Start of Block

(** X2: [Add] on a live set makes the element a member, keeps the other
    members, touches no other set and prints nothing; adding a string that is
    a member already changes nothing at all. *)
Theorem Add_spec (l : loc) (c : gset string) (elem : string) (w : world) :
  mem w !! l = Some c →
  ∃ w', util.Add (mapRef l) elem w = Done () w' ∧
    stdout w' = stdout w ∧
    (∀ x, member w' (mapRef l) x ↔ x = elem ∨ member w (mapRef l) x) ∧
    (∀ t, t ≠ mapRef l → contents w' t = contents w t) ∧
    (elem ∈ c → w' = w).
Proof.
  intros Hc. unfold util.Add. rewrite Hc. eexists. split; [reflexivity|].
  split; [reflexivity|]. split; [|split].
  - intros x.
    rewrite (member_elem _ (mapRef l) ({[elem]} ∪ c)), (member_elem _ _ c) by
      (simpl; rewrite ?lookup_insert_eq; done).
    set_solver.
  - intros [|l'] Hne; [reflexivity|]. simpl.
    apply lookup_insert_ne. congruence.
  - intros Hin. unfold set_mem.
    replace ({[elem]} ∪ c) with c by set_solver.
    rewrite insert_id by assumption. apply world_eta.
Qed.

(** X3: [Remove] on a set, nil or live, makes the element a non-member, keeps
    the other members and touches no other set; removing a string that is no
    member changes nothing at all. *)
Theorem Remove_spec (s : StringSet) (elem : string) (w : world) :
  valid w s →
  ∃ w', util.Remove s elem w = Done () w' ∧
    stdout w' = stdout w ∧
    (∀ x, member w' s x ↔ x ≠ elem ∧ member w s x) ∧
    (∀ t, t ≠ s → contents w' t = contents w t) ∧
    (¬ member w s elem → w' = w).
Proof.
  intros [c Hc]. destruct s as [|l]; simpl in Hc.
  - exists w. split; [reflexivity|]. split; [reflexivity|]. split; [|split]; auto.
    intros x. rewrite (member_elem w nilMap ∅) by reflexivity. set_solver.
  - unfold util.Remove. rewrite Hc. eexists. split; [reflexivity|].
    split; [reflexivity|]. split; [|split].
    + intros x.
      rewrite (member_elem _ (mapRef l) (c ∖ {[elem]})), (member_elem _ _ c) by
        (simpl; rewrite ?lookup_insert_eq; done).
      set_solver.
    + intros [|l'] Hne; [reflexivity|]. simpl.
      apply lookup_insert_ne. congruence.
    + intros Hnot. rewrite (member_elem _ _ c) in Hnot by exact Hc.
      unfold set_mem. replace (c ∖ {[elem]}) with c by set_solver.
      rewrite insert_id by assumption. apply world_eta.
Qed.

(** X4: adding a string that was no member and removing it again gives the
    world back as it was; so does removing a member and adding it again. *)
Theorem Add_Remove_round_trip (l : loc) (c : gset string) (elem : string) (w : world) :
  mem w !! l = Some c →
  (elem ∉ c → (util.Add (mapRef l) elem;; util.Remove (mapRef l) elem) w = Done () w)
  ∧ (elem ∈ c → (util.Remove (mapRef l) elem;; util.Add (mapRef l) elem) w = Done () w).
Proof.
  intros Hc. split; intros He; unfold mbind, M_bind, util.Add, util.Remove, set_mem;
    rewrite Hc; simpl; rewrite lookup_insert_eq, insert_insert_eq; f_equal.
  - replace (({[elem]} ∪ c) ∖ {[elem]}) with c by set_solver.
    rewrite insert_id by assumption. apply world_eta.
  - replace ({[elem]} ∪ c ∖ {[elem]}) with c.
    + rewrite insert_id by assumption. apply world_eta.
    + apply set_eq. intros x. rewrite elem_of_union, elem_of_difference, elem_of_singleton.
      destruct (decide (x = elem)); subst; tauto.
Qed.

End SetBasics.

Section SetAlgebra.

Variable rangeOrder : gset string → list string.
Hypothesis rangeOrder_perm : ∀ c, rangeOrder c ≡ₚ elements c.

Lemma rangeOrder_empty : rangeOrder ∅ = [].
Proof.
  apply Permutation_nil. symmetry. rewrite rangeOrder_perm.
  now rewrite elements_empty.
Qed.

Lemma rangeOrder_elem c x : x ∈ rangeOrder c ↔ x ∈ c.
Proof. now rewrite rangeOrder_perm, elem_of_elements. Qed.

Lemma rangeOrder_NoDup c : NoDup (rangeOrder c).
Proof. rewrite rangeOrder_perm. apply NoDup_elements. Qed.

Lemma Slice_range s w c :
  contents w s = Some c → util.Slice rangeOrder s w = Done (rangeOrder c) w.
Proof.
  intros Hc. unfold util.Slice, mbind, M_bind, util.range. rewrite Hc.
  unfold mret, M_ret. f_equal.
  assert (∀ (l acc : list string),
            foldl (λ (res : list string) (elem : string), res ++ [elem]) acc l
            = acc ++ l) as Happ.
  { induction l as [|e l IH]; intros acc; simpl; [now rewrite app_nil_r|].
    now rewrite IH, <- app_assoc. }
  apply Happ.
Qed.

(** X5: the nil set behaves as the empty set for reading and panics on
    writing: [Has] is false, [Remove] does nothing, [Slice] is empty,
    [Intersection], [Difference] and [Filter] of it return a new empty set
    whatever their argument, and [Add] panics. *)
Theorem nil_set (elem pattern : string) (s2 : StringSet) (w : world) :
  util.Has nilMap elem w = Done false w
  ∧ util.Remove nilMap elem w = Done () w
  ∧ util.Slice rangeOrder nilMap w = Done [] w
  ∧ builds w ∅ [] (util.Intersection rangeOrder nilMap s2 w)
  ∧ builds w ∅ [] (util.Difference rangeOrder nilMap s2 w)
  ∧ builds w ∅ [] (util.Filter rangeOrder nilMap pattern w)
  ∧ util.Add nilMap elem w = Panic nil_map_assignment.
Proof.
  assert (∀ body : string → M (),
    builds w ∅ []
      ((res ← util.NewSet [];
        elems ← util.range rangeOrder nilMap;
        forEach elems body;;
        mret res) w)) as Hloop.
  { intros body. unfold builds, mbind, M_bind, util.range. simpl.
    rewrite rangeOrder_empty. simpl. unfold mret, M_ret, set_mem. simpl.
    now rewrite app_nil_r. }
  split; [reflexivity|]. split; [reflexivity|].
  split; [rewrite (Slice_range nilMap w ∅) by reflexivity; now rewrite rangeOrder_empty|].
  split; [apply Hloop|]. split; [apply Hloop|]. split; [apply Hloop|reflexivity].
Qed.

End of Block

▶ **PROBLEM TO WORK ON**:
Above are the entries. Output exactly the lines beginning with the line that has "contents w s" and ending with the line that has "[Intersection], [Difference] and".

▶ **SOLUTION BELOW**:
  contents w s = Some c → util.Slice rangeOrder s w = Done (rangeOrder c) w.
Proof.
  intros Hc. unfold util.Slice, mbind, M_bind, util.range. rewrite Hc.
  unfold mret, M_ret. f_equal.
  assert (∀ (l acc : list string),
            foldl (λ (res : list string) (elem : string), res ++ [elem]) acc l
            = acc ++ l) as Happ.
  { induction l as [|e l IH]; intros acc; simpl; [now rewrite app_nil_r|].
    now rewrite IH, <- app_assoc. }
  apply Happ.
Qed.

(** X5: the nil set behaves as the empty set for reading and panics on
    writing: [Has] is false, [Remove] does nothing, [Slice] is empty,
    [Intersection], [Difference] and [Filter] of it return a new empty set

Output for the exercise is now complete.